Lemma Process_twice_same_records_witness :
  let tw := Init GetClass0 param_apart in
  let first := Process eta0 phi0 rapidity0 sort_by_id tp0 tw event0 in
  separated (fBranchMap tw) = true
  /\ first = Done (returned event0 first)
  /\ exists ev2,
       Process eta0 phi0 rapidity0 sort_by_id tp0 tw
         (rerun event0 (returned event0 first))
       = Done ev2
       /\ forall b, branches ev2 b = branches (returned event0 first) b.
Proof.
  cbv zeta.
  split; [reflexivity|].
  assert (Hfirst :
    Process eta0 phi0 rapidity0 sort_by_id tp0 (Init GetClass0 param_apart)
      event0
    = Done (returned event0
              (Process eta0 phi0 rapidity0 sort_by_id tp0
                 (Init GetClass0 param_apart) event0)))
    by (vm_compute; reflexivity).
  split; [exact Hfirst|].
  exact (Process_twice_same_records eta0 phi0 rapidity0 sort_by_id tp0
           (sort_by_idempotent GetUniqueID)
           (Init GetClass0 param_apart) event0 _ eq_refl Hfirst).
Defined.

(** C8, as stated, fails when a branch that reads an array as it is runs
    before a branch that sorts the same array: the first pass projects the
    towers in the given order, the second in sorted order. *)
Lemma shared_array_changes_second_pass :
  let tw := Init GetClass0 param_shared in
  let first := Process eta0 phi0 rapidity0 sort_by_id tp0 tw event0 in
  let second :=
    Process eta0 phi0 rapidity0 sort_by_id tp0 tw
      (rerun event0 (returned event0 first)) in
  first = Done (returned event0 first)
  /\ second = Done (returned event0 second)
  /\ map record_id (branches (returned event0 first) 0%nat) = [1; 2]%N
  /\ map record_id (branches (returned event0 second) 0%nat) = [2; 1]%N
  /\ branches (returned event0 second) 0%nat
     <> branches (returned event0 first) 0%nat.
Proof.
  cbv zeta.
  split; [vm_compute; reflexivity|].
  split; [vm_compute; reflexivity|].
  split; [vm_compute; reflexivity|].
  split; [vm_compute; reflexivity|].
  intros H. apply (f_equal (map record_id)) in H.
  vm_compute in H. discriminate H.
Qed.

Lemma ProcessTracks_assertion_witness :
  forallb (consistent_track tp0) [good_track] = true
  /\ forallb has_particle [good_track] = true
  /\ ProcessTracks eta0 phi0 tp0 [] [good_track]
     = Done ([ObjTrack (track_record eta0 phi0 good_track)], [good_track]).
Proof.
  split; [reflexivity|].
  split; [reflexivity|].
  apply (proj2 (proj2
           (ProcessTracks_assertion eta0 phi0 tp0
              ltac:(cbn; lia) ltac:(cbn; lia) [] [good_track])));
    reflexivity.
Defined.

(** C9, as stated, fails on a track that satisfies the relation but has no
    originating particle: the projector reads through a null pointer. *)
Lemma orphan_track_stops_projection :
  forallb (consistent_track tp0) [orphan_track] = true
  /\ ProcessTracks eta0 phi0 tp0 [] [orphan_track] = NullDereference
  /\ ~ (exists out sorted,
          ProcessTracks eta0 phi0 tp0 [] [orphan_track] = Done (out, sorted)).
Proof.
  assert (H : ProcessTracks eta0 phi0 tp0 [] [orphan_track] = NullDereference)
    by reflexivity.
  split; [reflexivity|].
  split; [exact H|].
  intros (out & sorted & Hcall). rewrite H in Hcall. discriminate Hcall.
Qed.

Lemma singletons_skip_empty_array_witness :
  singleton mProcessWeight = true
  /\ invoke eta0 phi0 rapidity0 sort_by_id tp0 mProcessWeight [] []
     = Done ([], []).
Proof.
  split; [reflexivity|].
  apply (proj2 (proj2 (proj2
           (singletons_skip_empty_array eta0 phi0 rapidity0 sort_by_id tp0
              []))) mProcessWeight).
  reflexivity.
Defined.

(** * Instances of the further properties *)

Lemma Process_returns_when_no_tracks_witness :
  uses_tracks (fBranchMap (Init GetClass0 param_shared)) = false
  /\ exists ev',
       Process eta0 phi0 rapidity0 sort_by_id tp0
         (Init GetClass0 param_shared) event0
       = Done ev'.
Proof.
  split; [reflexivity|].
  exact (Process_returns_when_no_tracks eta0 phi0 rapidity0 sort_by_id tp0
           (Init GetClass0 param_shared) event0 eq_refl).
Defined.

Lemma Process_leaves_the_rest_witness :
  let tw := Init GetClass0 param0 in
  let first := Process eta0 phi0 rapidity0 sort_by_id tp0 tw event1 in
  first = Done (returned event1 first)
  /\ bound_branch (fBranchMap tw) 7 = false
  /\ branches (returned event1 first) 7 = branches event1 7
  /\ sorted_in (fBranchMap tw) "tracks"%string = false
  /\ arrays (returned event1 first) "tracks"%string
     = arrays event1 "tracks"%string.
Proof.
  cbv zeta.
  assert (Hfirst :
    Process eta0 phi0 rapidity0 sort_by_id tp0 (Init GetClass0 param0) event1
    = Done (returned event1
              (Process eta0 phi0 rapidity0 sort_by_id tp0
                 (Init GetClass0 param0) event1)))
    by (vm_compute; reflexivity).
  destruct (Process_leaves_the_rest eta0 phi0 rapidity0 sort_by_id tp0
              (Init GetClass0 param0) event1 _ Hfirst)
    as (Hbranches & Harrays & _).
  split; [exact Hfirst|].
  split; [reflexivity|].
  split; [exact (Hbranches 7%nat eq_refl)|].
  split; [reflexivity|].
  exact (Harrays "tracks"%string eq_refl).
Defined.

Lemma Process_keeps_the_candidates_witness :
  let tw := Init GetClass0 param_shared in
  let first := Process eta0 phi0 rapidity0 sort_by_id tp0 tw event0 in
  first = Done (returned event0 first)
  /\ forall a,
       Permutation (arrays (returned event0 first) a) (arrays event0 a)
       /\ length (arrays (returned event0 first) a)
          = length (arrays event0 a).
Proof.
  cbv zeta.
  assert (Hfirst :
    Process eta0 phi0 rapidity0 sort_by_id tp0 (Init GetClass0 param_shared)
      event0
    = Done (returned event0
              (Process eta0 phi0 rapidity0 sort_by_id tp0
                 (Init GetClass0 param_shared) event0)))
    by (vm_compute; reflexivity).
  split; [exact Hfirst|].
  exact (Process_keeps_the_candidates eta0 phi0 rapidity0 sort_by_id tp0
           (sort_by_Permutation GetUniqueID)
           (Init GetClass0 param_shared) event0 _ Hfirst).
Defined.

Lemma Process_fills_each_branch_witness :
  let tw := Init GetClass0 param0 in
  let first := Process eta0 phi0 rapidity0 sort_by_id tp0 tw event1 in
  separated (fBranchMap tw) = true
  /\ first = Done (returned event1 first)
  /\ branches (returned event1 first) 1
     = emitted eta0 phi0 rapidity0 sort_by_id mProcessPhotons
         [particle1; particle2].
Proof.
  cbv zeta.
  assert (Hfirst :
    Process eta0 phi0 rapidity0 sort_by_id tp0 (Init GetClass0 param0) event1
    = Done (returned event1
              (Process eta0 phi0 rapidity0 sort_by_id tp0
                 (Init GetClass0 param0) event1)))
    by (vm_compute; reflexivity).
  assert (Hnodup : NoDup (map id_of (fBranchMap (Init GetClass0 param0)))).
  { repeat constructor; cbn; intuition discriminate. }
  split; [reflexivity|].
  split; [exact Hfirst|].
  exact (Process_fills_each_branch eta0 phi0 rapidity0 sort_by_id tp0
           (sort_by_idempotent GetUniqueID)
           (Init GetClass0 param0) event1 _ eq_refl Hnodup Hfirst
           (mkBranchHandle 1 "Photon"%string "Photon"%string,
            (mProcessPhotons, "photons"%string))
           (or_intror (or_introl eq_refl))).
Defined.

Lemma Init_binds_matching_projector_witness :
  In (mkBranchHandle 1 "Photon"%string "Photon"%string,
      (mProcessPhotons, "photons"%string))
    (fBranchMap (Init GetClass0 param0))
  /\ forall o,
       In o (emitted eta0 phi0 rapidity0 sort_by_id mProcessPhotons
               [particle1; particle2]) ->
       class_of o = "Photon"%string.
Proof.
  assert (Hin :
    In (mkBranchHandle 1 "Photon"%string "Photon"%string,
        (mProcessPhotons, "photons"%string))
      (fBranchMap (Init GetClass0 param0)))
    by (right; left; reflexivity).
  split; [exact Hin|].
  exact (proj2 (Init_binds_matching_projector eta0 phi0 rapidity0 sort_by_id
                  GetClass0 param0 _ _ _ Hin)
           [particle1; particle2]).
Defined.

Lemma Init_ignores_trailer_witness :
  Init GetClass0
    (["tracks"; "Track"; "Track"; "stuff"; "Stuff"; "Bogus"]%string
       ++ ["left"; "over"]%string)
  = Init GetClass0
      ["tracks"; "Track"; "Track"; "stuff"; "Stuff"; "Bogus"]%string.
Proof.
  apply (Init_ignores_trailer GetClass0
           ["tracks"; "Track"; "Track"; "stuff"; "Stuff"; "Bogus"]%string
           ["left"; "over"]%string).
  - reflexivity.
  - cbn. lia.
Defined.

Lemma singletons_read_first_entry_witness :
  singleton mProcessScalarHT = true
  /\ invoke eta0 phi0 rapidity0 sort_by_id tp0 mProcessScalarHT []
       [met_candidate; particle1; particle2]
     = Done ([ObjScalarHT (mkScalarHT 5.0)],
             [met_candidate; particle1; particle2]).
Proof.
  split; [reflexivity|].
  exact (proj1 (singletons_read_first_entry eta0 phi0 rapidity0 sort_by_id
                  tp0 mProcessScalarHT [] met_candidate
                  [particle1; particle2] eq_refl)).
Defined.

Lemma check_d0_z0_accepts_nan_witness :
  PrimFloat.is_nan (Zd nan_track) = true
  /\ PrimFloat.is_nan (Dxy nan_track) = true
  /\ check_d0_z0 tp0 (ProcessTracks_checked eta0 phi0 nan_track) = true.
Proof.
  split; [reflexivity|].
  split; [reflexivity|].
  exact (proj1 (check_d0_z0_accepts_nan eta0 phi0 tp0 nan_track []
                  eq_refl eq_refl)).
Defined.

Lemma FillParticles_reach_and_size_witness :
  In particle1 (FillParticles jet1 [])
  /\ (In particle1 (children_of jet1)
      \/ In particle1 (grandchildren_of jet1)
      \/ In particle1 (great_grandchildren_of jet1)).
Proof.
  assert (Hin : In particle1 (FillParticles jet1 [])) by (left; reflexivity).
  split; [exact Hin|].
  exact (proj1 (FillParticles_reach_and_size jet1 []) particle1 Hin).
Defined.

Lemma class_map_lookup_witness :
  "Jet"%string <> "Rho"%string
  /\ class_map_find
       (class_map_set Init_fClassMap "Rho"%string mProcessJets) "Jet"%string
     = class_map_find Init_fClassMap "Jet"%string
  /\ class_map_find
       (class_map_set Init_fClassMap "Rho"%string mProcessJets) "Rho"%string
     = Some mProcessJets.
Proof.
  assert (Hne : "Jet"%string <> "Rho"%string) by discriminate.
  split; [exact Hne|].
  split.
  - exact (proj1 (proj2 (proj2
             (class_map_lookup Init_fClassMap "Rho"%string "Jet"%string
                mProcessJets mProcessJets))) Hne).
  - exact (proj1 (class_map_lookup Init_fClassMap "Rho"%string "Jet"%string
                    mProcessJets mProcessJets)).
Defined.

Lemma Process_after_Init_witness :
  let tw := Init GetClass0 param0 in
  let first := Process eta0 phi0 rapidity0 sort_by_id tp0 tw event1 in
  separated (fBranchMap tw) = true
  /\ first = Done (returned event1 first)
  /\ branches (returned event1 first) 0
     = emitted eta0 phi0 rapidity0 sort_by_id mProcessTracks
         [good_track; good_track]
  /\ forall o,
       In o (emitted eta0 phi0 rapidity0 sort_by_id mProcessTracks
               [good_track; good_track]) ->
       class_of o = "Track"%string.
Proof.
  cbv zeta.
  assert (Hfirst :
    Process eta0 phi0 rapidity0 sort_by_id tp0 (Init GetClass0 param0) event1
    = Done (returned event1
              (Process eta0 phi0 rapidity0 sort_by_id tp0
                 (Init GetClass0 param0) event1)))
    by (vm_compute; reflexivity).
  split; [reflexivity|].
  split; [exact Hfirst|].
  exact (Process_after_Init eta0 phi0 rapidity0 sort_by_id tp0 GetClass0
           (sort_by_idempotent GetUniqueID)
           param0 event1 _
           (mkBranchHandle 0 "Track"%string "Track"%string)
           mProcessTracks "tracks"%string
           eq_refl Hfirst (or_introl eq_refl)).
Defined.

^^^^

When a line among the entries contains "NullDereference", pull that line out.

ANSWER BOX.
  /\ ProcessTracks eta0 phi0 tp0 [] [orphan_track] = NullDereference
  assert (H : ProcessTracks eta0 phi0 tp0 [] [orphan_track] = NullDereference)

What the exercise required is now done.